La guerra se termina en Afganistán. A partir de 2014 será la hora de los mentores, los entrenadores de las fuerzas afganas que permanecerán sobre el terreno para mejorar las fuerzas de seguridad locales. Preparadores como el sargento primero Joaquín Moya o los oficiales de la Guardia Civil José María Galera y Abraham Leoncio Bravo, los tres caídos por disparos de la insurgencia en Badghis. El contacto directo con unos hombres en los que no se confía obliga a estos profesionales a estar alerta las 24 horas, pero cuando el disparo no llega de uno de los alumnos, puede llegar de una loma como ocurrió ayer. La persona que disparó seguramente no sabía que el sargento primero Moya estaba en una misión de adiestramiento, pero con su bala golpeó a la columna vertebral de la nueva estrategia de la comunidad internacional en suelo afgano, la enésima que se pone en práctica desde 2001.

Desde que en 2008 se empezara de verdad a formar un aparato de seguridad afgano se han dado múltiples incidentes mortales. La mayoría han afectado a americanos, que son quienes llevan la batuta en la preparación afgana. Las cifras de la OTAN hablan de 300.000 policías y militares listos para entrar en acción y comenzar a asumir los huecos dejados por las fuerzas internacionales inmersas en el proceso de repliegue. Una cifra positiva sobre el papel, pero insostenible sobre el terreno sin el apoyo económico (los sueldos los paga la comunidad internacional), la logística (bases, vehículos, gasolina, armamento, municiones… gracias a la Alianza) y estratégica. Cuando en 2014 termine la misión, las fuerzas afganas tendrán similares problemas a aquellas que formaron los soviéticos en los ochenta y que se esfumaron nada más concluir la ocupación. Al igual que la guerra convencional de la OTAN ha fracasado en el país asiático, la formación de un Ejército y Policía regulares va camino de convertirse en otro error de la larga lista de los cometidos en los últimos diez años por su absoluta dependencia extranjera.
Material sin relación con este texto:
Lemma remove_last_some cs ch s :
  holds C (cs ++ [ch]) s -> exists s', FixedString.try_remove_last s = Ret true s' /\ holds C cs s'.
Proof.
  intros (Hl & Hsz & junk & E). destruct (capacity_bounds C). rewrite length_app in Hsz. cbn in Hsz.
  assert (Z.of_nat (length cs) <= C) as Hc.
  { rewrite E, !length_app in Hl. cbn in Hl. lia. }
  unfold FixedString.try_remove_last, FixedString.empty. mstep. zbool. do 2 mstep. unfold set_fsize. cbn [fsize_ fstorage_].
  rewrite Hsz, wrap_small by lia. replace (Z.of_nat (length cs + 1) - 1) with (Z.of_nat (length cs)) by lia.
  rewrite (bind_Ret _ _ _ _ _ (store_char (length cs) 0 (mk_fstring (fstorage_ s) _) ltac:(cbn; lia))).
  eexists. split; [done|]. split; [cbn; by rewrite length_insert|]. split; [done|]. exists (0 :: junk). cbn.
  rewrite E, <- app_assoc. by apply insert_middle_at.
Qed.

Lemma set_char (i : nat) ch cs s :
  holds C cs s -> (i < length cs)%nat ->
  holds C (<[i := ch]> cs) (mk_fstring (<[i := ch]> (fstorage_ s)) (fsize_ s)).
Proof.
  intros (Hl & Hsz & junk & E) Hi. split; [cbn; by rewrite length_insert|].
  split; [by rewrite length_insert|]. exists junk. cbn. by rewrite E, insert_app_l.
Qed.

Lemma char_at (i : nat) ch cs s : holds C cs s -> cs !! i = Some ch -> FixedString.load (Z.of_nat i) s = Ret ch s.
Proof. intros (_ & _ & junk & E) Hi. apply load_char. rewrite E. by apply lookup_app_l_Some. Qed.

Lemma at_char (i : nat) ch cs s :
  holds C cs s -> cs !! i = Some ch -> FixedString.at_ h (Z.of_nat i) s = Ret ch s.
Proof.
  intros Hs Hi. pose proof (lookup_lt_Some _ _ _ Hi). pose proof Hs as (_ & Hsz & _).
  unfold FixedString.at_. mstep. rewrite Hsz. zbool. mstep. by apply (char_at i ch cs).
Qed.

Lemma bytes_of cs : forall s (i : nat) (all : list Z),
  holds C all s -> drop i all = cs ->
  FixedString.bytes (length cs) (Z.of_nat i) s = Ret (byte <$> cs) s.
Proof.
  induction cs as [|ch cs IH]; intros s i all Hs Hd; [done|]. cbn [length FixedString.bytes].
  assert (all !! i = Some ch) as Hi by (by rewrite <- (Nat.add_0_r i), <- lookup_drop, Hd).
  rewrite (bind_Ret _ _ _ _ _ (char_at i ch all s Hs Hi)).
  replace (Z.of_nat i + 1) with (Z.of_nat (S i)) by lia.
  rewrite (bind_Ret _ _ _ _ _ (IH s (S i) all Hs ltac:(rewrite (drop_S _ _ _ Hi) in Hd; by simplify_eq))). done.
Qed.
End operation_facts.

(** *** Every operation meets its verdict *)

Section exec_facts.
  Context `{SizeT} (h : hardening) (C : Z) `{!CapacityOk C}.
  Implicit Types (cs ds l : list Z) (s : fstring) (p : text).

(** An operation on a C string, given what it does with the characters. *)
Lemma text_meets {A} (k : text -> M fstring A) (g : A -> M fstring result) t cs s (v : list Z -> verdict) :
  holds C cs s ->
  bind (k Null) g s = Trap ->
  (forall p l, shown C p cs s l -> c_string l = None -> bind (k p) g s = Fault) ->
  (forall p l ds, shown C p cs s l -> c_string l = Some ds -> meets C (v ds) (bind (k p) g s)) ->
  meets C (with_text t cs v) (bind (StringRun.with_ptr t k) g s).
Proof.
  intros Hs Hnull Hbad Hgood. unfold StringRun.with_ptr. rewrite bind_assoc.
  destruct (source_text C t cs s Hs) as [(-> & Ep)|(p & l & Ep & Hp & -> & _)]; rewrite (bind_Ret _ _ _ _ _ Ep); [done|].
  destruct (c_string l) as [ds|] eqn:E; [by eapply Hgood|by eapply Hbad].
Qed.

Lemma length_Fault {A} p l cs s (k : Z -> M fstring A) :
  shown C p cs s l -> c_string l = None ->
  (metl_harden (FixedString.not_null p) ;;; let! n := FixedString.string_length C p in k n) s = Fault.
Proof. intros [Hn _ _ Hlen _] E. rewrite Hn. mstep. unfold bind. by rewrite Hlen, E. Qed.

(** The answer of [compare_c] to the characters shown. *)
Lemma compare_c_shown p l cs s :
  holds C cs s -> shown C p cs s l ->
  FixedString.compare_c p s = match compared cs l with Some c => Ret (sign c) s | None => Fault end.
Proof.
  intros (_ & Hsz & junk & E) [Hn Hr Hend _ _]. unfold FixedString.compare_c. rewrite Hn. do 2 mstep.
  rewrite Hsz, Nat2Z.id. apply (compare_loop_compared p s cs l 0); [|done|done|done].
  intros j ch Hj. rewrite E. by apply lookup_app_l_Some.
Qed.

Lemma compare_meets (k : text -> M fstring bool) (test : Z -> bool) (v : list Z -> bool) t cs s :
  holds C cs s ->
  (forall p, k p = (let! c := FixedString.compare_c p in ret (test c))) ->
  (forall ds, v ds = test (sign (lexicographic cs ds))) ->
  meets C (with_compared t cs (fun ds => Go (RBool (v ds)) cs)) (StringRun.bool_of (StringRun.with_ptr t k) s).
Proof.
  intros Hs Hk Hv. unfold StringRun.bool_of, StringRun.with_ptr. rewrite bind_assoc.
  destruct (source_text C t cs s Hs) as [(-> & Ep)|(p & l & Ep & Hp & _ & ->)]; rewrite (bind_Ret _ _ _ _ _ Ep), Hk, bind_assoc.
  { done. }
  pose proof (compare_c_shown p l cs s Hs Hp) as Hc.
  destruct (compared cs l) as [c|] eqn:E; [|by apply bind_Fault].
  rewrite (bind_Ret _ _ _ _ _ Hc). exists s. split; [|done]. rewrite Hv. do 3 f_equal.
  destruct (c_string l) as [ds|] eqn:Ec; cbn.
  - rewrite (compared_terminated _ _ _ Ec) in E. by simplify_eq.
  - rewrite (compared_unterminated _ _ Ec) in E. case_bool_decide; by simplify_eq.
Qed.

Lemma compare_op_meets r t cs s :
  holds C cs s -> meets C (step C (Compare r t) cs) (StringRun.exec h C (Compare r t) s).
Proof.
  intros Hs. destruct r; eapply compare_meets; try done; intros ds; by destruct (lexicographic cs ds).
Qed.

Lemma compare_op_c_meets r t cs s :
  holds C cs s -> meets C (step C (CompareC r t) cs) (StringRun.exec h C (CompareC r t) s).
Proof.
  intros Hs. destruct r; eapply compare_meets; try done; intros ds;
    rewrite lexicographic_antisym; by destruct (lexicographic cs ds).
Qed.

Hypothesis checked : h <> HARDENING_NONE.

Lemma assign_meets t cs s : holds C cs s ->
  meets C (step C (TryAssign t) cs) (StringRun.exec h C (TryAssign t) s) /\
  meets C (step C (Assign t) cs) (StringRun.exec h C (Assign t) s).
Proof.
  intros Hs. split; apply text_meets; try done; cbn [FixedString.not_null].
  - intros p l Hp E. apply bind_Fault. by eapply length_Fault.
  - intros p l ds Hp E. apply tries_meets. by eapply assign_tries.
  - intros p l Hp E. do 2 apply bind_Fault. by eapply length_Fault.
  - intros p l ds Hp E. eapply tries_asserted; [done..|]. by eapply assign_tries.
Qed.

Lemma append_meets t cs s : holds C cs s ->
  meets C (step C (TryAppend t) cs) (StringRun.exec h C (TryAppend t) s) /\
  meets C (step C (Append t) cs) (StringRun.exec h C (Append t) s).
Proof.
  intros Hs. split; apply text_meets; try done; cbn [FixedString.not_null].
  - intros p l Hp E. apply bind_Fault. by eapply length_Fault.
  - intros p l ds Hp E. apply tries_meets. by eapply append_text_tries.
  - intros p l Hp E. do 2 apply bind_Fault. by eapply length_Fault.
  - intros p l ds Hp E. eapply tries_asserted; [done..|]. by eapply append_text_tries.
Qed.

Lemma append_span_meets t n cs s : holds C cs s ->
  meets C (step C (TryAppendSpan t n) cs) (StringRun.exec h C (TryAppendSpan t n) s) /\
  meets C (step C (AppendSpan t n) cs) (StringRun.exec h C (AppendSpan t n) s).
Proof.
  intros Hs. destruct (source_span C t n cs s Hs) as (p & ds & Ep & En & Hv & Hu). cbn [step]. rewrite !Hv.
  pose proof (append_tries C p ds cs s Hs Hu) as Ht.
  split; unfold StringRun.exec, StringRun.bool_of, StringRun.unit_of, StringRun.with_span_ptr;
    rewrite bind_assoc, (bind_Ret _ _ _ _ _ Ep), bind_assoc, (bind_Ret _ _ _ _ _ En).
  - by apply tries_meets.
  - by eapply tries_asserted.
Qed.

Lemma read_meets (i : nat) cs s (m : M fstring Z) (b : bool) x :
  holds C cs s -> m s = (metl_assert h b ;;; FixedString.load (Z.of_nat i)) s ->
  x = cs !! i -> b = bool_decide (is_Some x) ->
  meets C (read x cs) (StringRun.int_of m s).
Proof.
  intros Hs Em -> ->. unfold StringRun.int_of, bind at 1. rewrite Em.
  destruct (cs !! i) as [ch|] eqn:Ei; cbn [read].
  - rewrite bool_decide_eq_true_2 by eauto. mstep. rewrite (char_at C i ch cs s Hs Ei). by exists s.
  - rewrite bool_decide_eq_false_2 by (by intros (? & ?)). by rewrite (bind_Trap _ _ _ (metl_assert_false h s checked)).
Qed.

Lemma last_lookup_length cs : list.last cs = cs !! (length cs - 1)%nat.
Proof. rewrite last_lookup. f_equal. lia. Qed.

Lemma pop_back_meets cs s : holds C cs s -> meets C (step C PopBack cs) (StringRun.exec h C PopBack s).
Proof.
  intros Hs. unfold StringRun.exec, StringRun.unit_of, FixedString.pop_back. rewrite bind_assoc.
  destruct cs as [|ch cs _] using rev_ind; cbn [step].
  - destruct Hs as (_ & Hsz & _). unfold FixedString.try_remove_last, FixedString.empty. rewrite bind_assoc. mstep.
    rewrite Hsz. change (Z.of_nat (length (@nil Z)) =? 0) with true. cbv iota. mstep. by rewrite (bind_Trap _ _ _ (metl_assert_false h s checked)).
  - destruct (remove_last_some C cs ch s Hs) as (s' & E & Hs'). rewrite (bind_Ret _ _ _ _ _ E).
    rewrite (bind_Ret _ _ _ _ _ (metl_assert_true h s')), length_app. cbn.
    destruct (cs ++ [ch]) as [|x l] eqn:El; [by destruct cs|]. exists s'. split; [done|]. rewrite <- El.
    rewrite take_app_le, firstn_all2 by lia. done.
Qed.

Lemma set_at_meets (i : nat) ch cs s :
  holds C cs s -> meets C (step C (SetAt i ch) cs) (StringRun.exec h C (SetAt i ch) s).
Proof.
  intros Hs. pose proof Hs as (Hl & Hsz & _). pose proof (holds_bound C cs s Hs).
  unfold StringRun.exec, StringRun.unit_of, FixedString.set_at. rewrite bind_assoc. mstep. rewrite Hsz, bind_assoc.
  cbn [step]. destruct (Nat.ltb_spec i (length cs)); zbool.
  - mstep. rewrite (bind_Ret _ _ _ _ _ (store_char i ch s ltac:(lia))). eexists. split; [done|]. by apply set_char.
  - by rewrite (bind_Trap _ _ _ (metl_assert_false h s checked)).
Qed.

Lemma string_exec_meets o cs s : holds C cs s -> meets C (step C o cs) (StringRun.exec h C o s).
Proof.
  intros Hs. pose proof Hs as (Hl & Hsz & Hst). pose proof (holds_bound C cs s Hs). destruct (capacity_bounds C).
  destruct o as [ch|ch| | |t|t|t|t|t n|t n|i|i ch| | | | | |r t|r t| |].
  - by apply tries_meets, push_tries.
  - by apply (tries_asserted h C _ _ cs), push_tries.
  - by apply pop_back_meets.
  - unfold StringRun.exec, StringRun.unit_of, FixedString.clear. rewrite bind_assoc. mstep.
    rewrite (bind_Ret _ _ _ _ _ (store_char 0 0 (set_fsize 0 s) ltac:(cbn; lia))). eexists. split; [done|].
    split; [cbn; by rewrite length_insert|]. split; [done|]. cbn.
    destruct (fstorage_ s) as [|x st]; [cbn in Hl; lia|]. by exists st.
  - by apply assign_meets.
  - by apply assign_meets.
  - by apply append_meets.
  - by apply append_meets.
  - by apply append_span_meets.
  - by apply append_span_meets.
  - eapply (read_meets i); [done|unfold FixedString.at_; by mstep|done|]. rewrite Hsz.
    case_bool_decide as Hi; [apply lookup_lt_is_Some_1 in Hi|rewrite lookup_lt_is_Some in Hi]; by zbool.
  - by apply set_at_meets.
  - eapply (read_meets 0); [done|unfold FixedString.front; by mstep|by destruct cs|]. rewrite Hsz. by destruct cs.
  - apply (read_meets (length cs - 1) cs s _ (0 <? fsize_ s)); [done| |apply last_lookup_length|].
    + unfold FixedString.back. mstep. rewrite Hsz. destruct cs as [|x cs].
      * cbn. rewrite !(bind_Trap _ _ _ (metl_assert_false h s checked)). done.
      * cbn [length] in *. rewrite wrap_small by lia.
        by replace (Z.of_nat (S (length cs)) - 1) with (Z.of_nat (S (length cs) - 1)) by lia.
    + rewrite Hsz, last_lookup_length. case_bool_decide as Hi; [apply lookup_lt_is_Some_1 in Hi|rewrite lookup_lt_is_Some in Hi]; by zbool.
  - exists s. split; [|done]. cbn. unfold bind, get, ret, size. by rewrite Hsz.
  - exists s. split; [|done]. cbn. unfold bind, get, ret, FixedString.empty, size. by rewrite Hsz.
  - exists s. split; [|done]. cbn. unfold bind, get, ret, FixedString.full, size. by rewrite Hsz.
  - by apply compare_op_meets.
  - by apply compare_op_c_meets.
  - pose proof (inside_shown C 0 cs s Hs ltac:(lia)) as [_ _ _ Hlen _]. cbn in Hlen |- *.
    destruct (c_string_terminated cs) as (ds & E). rewrite drop_0, E in *. exists s. split; [|done].
    unfold StringRun.int_of. by rewrite (bind_Ret _ _ _ _ _ Hlen).
  - exists s. split; [|done]. unfold StringRun.exec, StringRun.int_of, FixedString.hash. rewrite bind_assoc. mstep.
    rewrite Hsz, Nat2Z.id, bind_assoc. by rewrite (bind_Ret _ _ _ _ _ (bytes_of C cs s 0 cs Hs eq_refl)).
Qed.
Los mentores conviven cada día con el problema de las deserciones, el miedo a que un alumno les pegue un tiro o que un mando les venda al enemigo y sufran una emboscada. Pero conviven también con la frustración de llevar a primera línea a jóvenes que no saben leer ni escribir, que cogen un arma por la necesidad de llevar unos afganis a su casa para poder comer, o para vestirse un uniforme y unas botas que les protejan del frío. La épica de la ‘lucha contra el terror’ o la ‘seguridad de Occidente’ quedan para nuestros ministros y políticos de turno. En Afganistán el día a día es una miseria, la única gloria de morir por este futuro sombrío es la de hombres como Joaquín Moya que pese a la cruda realidad que conocía mejor que nadie cumplen con su deber.